→ **Task requirements**
Only a number is wanted: how many lines of the entries include the string "Lemma"?

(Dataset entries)
# # # #

Lemma bindup_reads room b : bin_ok b -> present b = true -> preads room_for 1 arena_bindup_thrift room (val_bytes (bin_val b)) (read_bin b).
Proof.
  intros Hb Hp. unfold read_bin. rewrite Hp. destruct b as [[m|] n]; [|done]. unfold present, bin_ok, bin_val in *. cbn [fst snd] in *.
  change (default [] (Some m)) with m. rewrite Z.gtb_ltb in Hp. apply Z.ltb_lt in Hp. destruct Hb as (Hb & Hn & Hn').
  set (bs := take (Z.to_nat n) m). assert (lenZ bs = n) as El by (unfold bs; rewrite length_take; lia). rewrite <- El.
  apply preads_binary; [exact _|by apply Forall_take|lia|].
  intros p d a B Hbs HI. decide_bool. unfold on_state, mbind, pdec_bind. cbn [mbind option_bind carquet_arena_memdup]. decide_bool.
  assert (length bs <= length p)%nat by (rewrite <- Hbs, length_take; lia).
  rewrite rd_n_Some by lia. change (Z.to_nat 0) with 0%nat. rewrite drop_0, Nat2Z.id, Hbs. cbn [mbind option_bind].
  destruct (room_take (length bs + 1) B a (lenZ bs) 16) as (ptr & a' & E & I'); [by rewrite Nat.mul_1_l in HI|lia|by right|].
  unfold carquet_arena_alloc, CARQUET_ARENA_ALIGNMENT. rewrite E. exists a'. split; [done|done].
Qed.

(** An array is allocated, then filled. *)
Lemma calloc_room B a count size : 0 < count <= 100000 -> 0 < size <= 1000 -> room_for (Z.to_nat size * Z.to_nat count + B) a ->
  exists p a', carquet_arena_calloc a count size = Some (Some p, a') /\ room_for B a'.
Proof.
  intros Hc Hs HI. unfold carquet_arena_calloc. rewrite u64_small by nia. destruct (Z.eqb_spec count 0); [lia|].
  rewrite (Z.mul_comm count), Z.div_mul by lia. rewrite Z.eqb_refl. cbn [negb andb].
  destruct (room_take (Z.to_nat size * Z.to_nat count) B a (size * count) 16) as (p & a' & E & I'); [done|nia|by right|].
  unfold carquet_arena_alloc, CARQUET_ARENA_ALIGNMENT. rewrite E. by eexists _, _.
Qed.

Lemma array_reads K size {A T} (f : pdec carquet_arena_t A) room (g : T -> tval) (h : T -> A) l d q a B :
  lenZ l <= 100000 -> 0 < size <= 1000 -> Forall (λ v, preads room_for K f room (val_bytes (g v)) (h v)) l ->
  td_wf d -> td_ok d -> td_rest d = concat (map val_bytes (map g l)) ++ q -> td_nesting_level d + room <= 32 -> td_bool_pending d = false ->
  room_for (Z.to_nat size * length l + (K * length (concat (map val_bytes (map g l))) + B)) a ->
  exists d' a', arena_array (lenZ l) size f d a = Some (map h l, d', a') /\
    skipped (td_nesting_level d) (concat (map val_bytes (map g l))) d d' /\ room_for B a'.
Proof.
  intros Hl Hs Hf W Hd E Hr Hb HI. rewrite map_map in *. pose proof (preads_for_n room_for K f room (λ v, val_bytes (g v)) h l Hf) as HP.
  unfold arena_array, on_state, mbind at 1, pdec_bind at 1. destruct (Z.eqb_spec (lenZ l) 0) as [E0|E0].
  - destruct l; [|cbn in E0; lia]. unfold carquet_arena_calloc. change (u64 (lenZ [] * size)) with 0.
    apply (HP d q a B W Hd E Hr Hb). apply (budget_less _ _ _ HI). lia.
  - destruct (calloc_room (K * length (concat (map (λ v, val_bytes (g v)) l)) + B) a (lenZ l) size) as (p & a' & E1 & I1); [lia|done| |].
    { by rewrite Nat2Z.id. }
    rewrite E1. cbn [mbind option_bind]. rewrite Nat2Z.id. by apply (HP d q a' B W Hd E Hr Hb).
Qed.

Lemma list_field_reads K K' size max {A T S} (x : S) (f : pdec carquet_arena_t A) store room t (g : T -> tval) (h : T -> A) l y :
  0 <= t < 16 -> lenZ l <= max <= 100000 -> 0 < size <= 1000 -> (forall v, 1 <= length (val_bytes (g v)))%nat ->
  y = (None, store (map h l)) -> Forall (λ v, preads room_for K f room (val_bytes (g v)) (h v)) l ->
  (Z.to_nat size + K <= K')%nat -> preads room_for K' (list_field (@arena_array Sp) x max size f store) room (val_bytes (VList t (map g l))) y.
Proof.
  intros Ht Hl Hs Hb -> Hf HK. eapply preads_weaken; [exact _|exact HK|reflexivity|].
  apply (preads_list room_for K (Z.to_nat size)); [done|rewrite length_map; lia|by apply Forall_map, Forall_true|].
  intros d q a B W Hd E Hr Hp HI. rewrite length_map in *.
  destruct (array_reads K size f room g h l d q a B) as (d' & a' & E' & SK & I'); [lia|done..|].
  exists d', a'. split; [|done]. unfold VALIDATE_COUNT. rewrite Z.gtb_ltb. decide_bool. cbn [orb]. unfold mbind, pdec_bind, mret, pdec_ret.
  by rewrite E'.
Qed.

# # # #

→ **Solution to this task**
4